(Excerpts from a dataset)
————————

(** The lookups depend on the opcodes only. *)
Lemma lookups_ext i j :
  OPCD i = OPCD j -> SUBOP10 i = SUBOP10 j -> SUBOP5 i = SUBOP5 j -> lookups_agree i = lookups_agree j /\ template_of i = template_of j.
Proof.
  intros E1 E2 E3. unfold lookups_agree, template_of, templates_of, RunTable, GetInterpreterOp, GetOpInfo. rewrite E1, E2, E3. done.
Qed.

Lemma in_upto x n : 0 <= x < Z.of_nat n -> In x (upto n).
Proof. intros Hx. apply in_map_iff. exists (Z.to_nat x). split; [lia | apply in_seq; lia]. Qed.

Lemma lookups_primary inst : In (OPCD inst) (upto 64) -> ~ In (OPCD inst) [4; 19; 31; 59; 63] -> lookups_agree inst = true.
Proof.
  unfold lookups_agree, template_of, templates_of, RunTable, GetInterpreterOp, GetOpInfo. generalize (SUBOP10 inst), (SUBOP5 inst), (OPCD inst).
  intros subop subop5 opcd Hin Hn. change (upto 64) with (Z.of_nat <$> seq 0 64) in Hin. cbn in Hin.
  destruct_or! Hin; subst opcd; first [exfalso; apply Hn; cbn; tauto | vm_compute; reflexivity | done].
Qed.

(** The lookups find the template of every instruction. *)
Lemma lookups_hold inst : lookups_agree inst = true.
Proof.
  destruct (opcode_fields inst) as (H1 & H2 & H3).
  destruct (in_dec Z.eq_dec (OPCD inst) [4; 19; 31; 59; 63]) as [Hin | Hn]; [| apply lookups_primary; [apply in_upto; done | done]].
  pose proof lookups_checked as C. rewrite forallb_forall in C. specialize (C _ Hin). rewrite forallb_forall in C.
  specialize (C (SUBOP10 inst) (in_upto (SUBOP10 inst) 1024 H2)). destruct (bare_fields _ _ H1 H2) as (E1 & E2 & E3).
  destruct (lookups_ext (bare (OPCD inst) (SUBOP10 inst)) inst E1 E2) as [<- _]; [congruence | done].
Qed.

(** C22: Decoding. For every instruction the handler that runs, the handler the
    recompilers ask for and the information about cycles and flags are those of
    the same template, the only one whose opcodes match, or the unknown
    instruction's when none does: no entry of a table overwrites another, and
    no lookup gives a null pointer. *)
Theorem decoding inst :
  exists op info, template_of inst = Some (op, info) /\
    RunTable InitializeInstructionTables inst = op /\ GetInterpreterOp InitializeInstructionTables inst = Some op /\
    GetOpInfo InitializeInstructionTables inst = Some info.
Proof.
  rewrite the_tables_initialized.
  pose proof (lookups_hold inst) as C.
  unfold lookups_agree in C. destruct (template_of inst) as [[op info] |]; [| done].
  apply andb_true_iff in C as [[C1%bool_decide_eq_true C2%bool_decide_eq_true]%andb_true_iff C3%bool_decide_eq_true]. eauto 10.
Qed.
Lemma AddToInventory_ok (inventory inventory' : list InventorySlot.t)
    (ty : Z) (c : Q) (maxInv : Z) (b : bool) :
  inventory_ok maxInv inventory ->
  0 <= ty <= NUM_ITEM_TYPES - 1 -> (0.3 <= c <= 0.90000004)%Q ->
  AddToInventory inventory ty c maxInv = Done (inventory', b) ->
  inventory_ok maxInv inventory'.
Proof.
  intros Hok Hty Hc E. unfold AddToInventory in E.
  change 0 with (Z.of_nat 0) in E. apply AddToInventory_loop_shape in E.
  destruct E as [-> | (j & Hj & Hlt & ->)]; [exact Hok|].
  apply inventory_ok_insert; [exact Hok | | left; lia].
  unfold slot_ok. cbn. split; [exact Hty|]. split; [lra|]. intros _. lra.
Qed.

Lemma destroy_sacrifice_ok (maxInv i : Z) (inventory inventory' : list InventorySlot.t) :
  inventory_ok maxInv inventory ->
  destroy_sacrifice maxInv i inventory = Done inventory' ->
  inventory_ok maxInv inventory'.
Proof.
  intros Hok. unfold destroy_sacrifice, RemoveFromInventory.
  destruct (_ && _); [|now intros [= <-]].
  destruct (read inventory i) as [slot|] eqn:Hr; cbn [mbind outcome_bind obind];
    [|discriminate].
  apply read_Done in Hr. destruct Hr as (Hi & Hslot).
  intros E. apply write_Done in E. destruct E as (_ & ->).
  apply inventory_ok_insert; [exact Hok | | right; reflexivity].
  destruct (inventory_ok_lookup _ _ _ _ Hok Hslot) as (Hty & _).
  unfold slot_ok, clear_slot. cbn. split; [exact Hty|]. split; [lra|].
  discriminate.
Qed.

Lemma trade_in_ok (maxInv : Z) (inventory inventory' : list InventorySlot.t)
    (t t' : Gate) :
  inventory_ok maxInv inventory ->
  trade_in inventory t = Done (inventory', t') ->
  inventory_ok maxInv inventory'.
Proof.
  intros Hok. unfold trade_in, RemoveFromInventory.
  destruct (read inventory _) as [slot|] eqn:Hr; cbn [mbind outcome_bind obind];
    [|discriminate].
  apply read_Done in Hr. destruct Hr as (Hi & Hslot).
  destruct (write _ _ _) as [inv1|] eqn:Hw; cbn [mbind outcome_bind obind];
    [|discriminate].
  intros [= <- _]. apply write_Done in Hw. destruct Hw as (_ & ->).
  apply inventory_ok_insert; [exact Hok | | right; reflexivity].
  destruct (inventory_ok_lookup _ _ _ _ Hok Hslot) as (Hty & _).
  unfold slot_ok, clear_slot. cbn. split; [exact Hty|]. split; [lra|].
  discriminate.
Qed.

————————

From the records above, transcribe without alteration every line from the one with "destruct (in_dec Z.eq_dec" to the one with "apply inventory_ok_insert; [exact Hok | | left;", inclusive.

▸ **OUTPUT OF THE TASK**:
  destruct (in_dec Z.eq_dec (OPCD inst) [4; 19; 31; 59; 63]) as [Hin | Hn]; [| apply lookups_primary; [apply in_upto; done | done]].
  pose proof lookups_checked as C. rewrite forallb_forall in C. specialize (C _ Hin). rewrite forallb_forall in C.
  specialize (C (SUBOP10 inst) (in_upto (SUBOP10 inst) 1024 H2)). destruct (bare_fields _ _ H1 H2) as (E1 & E2 & E3).
  destruct (lookups_ext (bare (OPCD inst) (SUBOP10 inst)) inst E1 E2) as [<- _]; [congruence | done].
Qed.

(** C22: Decoding. For every instruction the handler that runs, the handler the
    recompilers ask for and the information about cycles and flags are those of
    the same template, the only one whose opcodes match, or the unknown
    instruction's when none does: no entry of a table overwrites another, and
    no lookup gives a null pointer. *)
Theorem decoding inst :
  exists op info, template_of inst = Some (op, info) /\
    RunTable InitializeInstructionTables inst = op /\ GetInterpreterOp InitializeInstructionTables inst = Some op /\
    GetOpInfo InitializeInstructionTables inst = Some info.
Proof.
  rewrite the_tables_initialized.
  pose proof (lookups_hold inst) as C.
  unfold lookups_agree in C. destruct (template_of inst) as [[op info] |]; [| done].
  apply andb_true_iff in C as [[C1%bool_decide_eq_true C2%bool_decide_eq_true]%andb_true_iff C3%bool_decide_eq_true]. eauto 10.
Qed.
Lemma AddToInventory_ok (inventory inventory' : list InventorySlot.t)
    (ty : Z) (c : Q) (maxInv : Z) (b : bool) :
  inventory_ok maxInv inventory ->
  0 <= ty <= NUM_ITEM_TYPES - 1 -> (0.3 <= c <= 0.90000004)%Q ->
  AddToInventory inventory ty c maxInv = Done (inventory', b) ->
  inventory_ok maxInv inventory'.
Proof.
  intros Hok Hty Hc E. unfold AddToInventory in E.
  change 0 with (Z.of_nat 0) in E. apply AddToInventory_loop_shape in E.
  destruct E as [-> | (j & Hj & Hlt & ->)]; [exact Hok|].
  apply inventory_ok_insert; [exact Hok | | left; lia].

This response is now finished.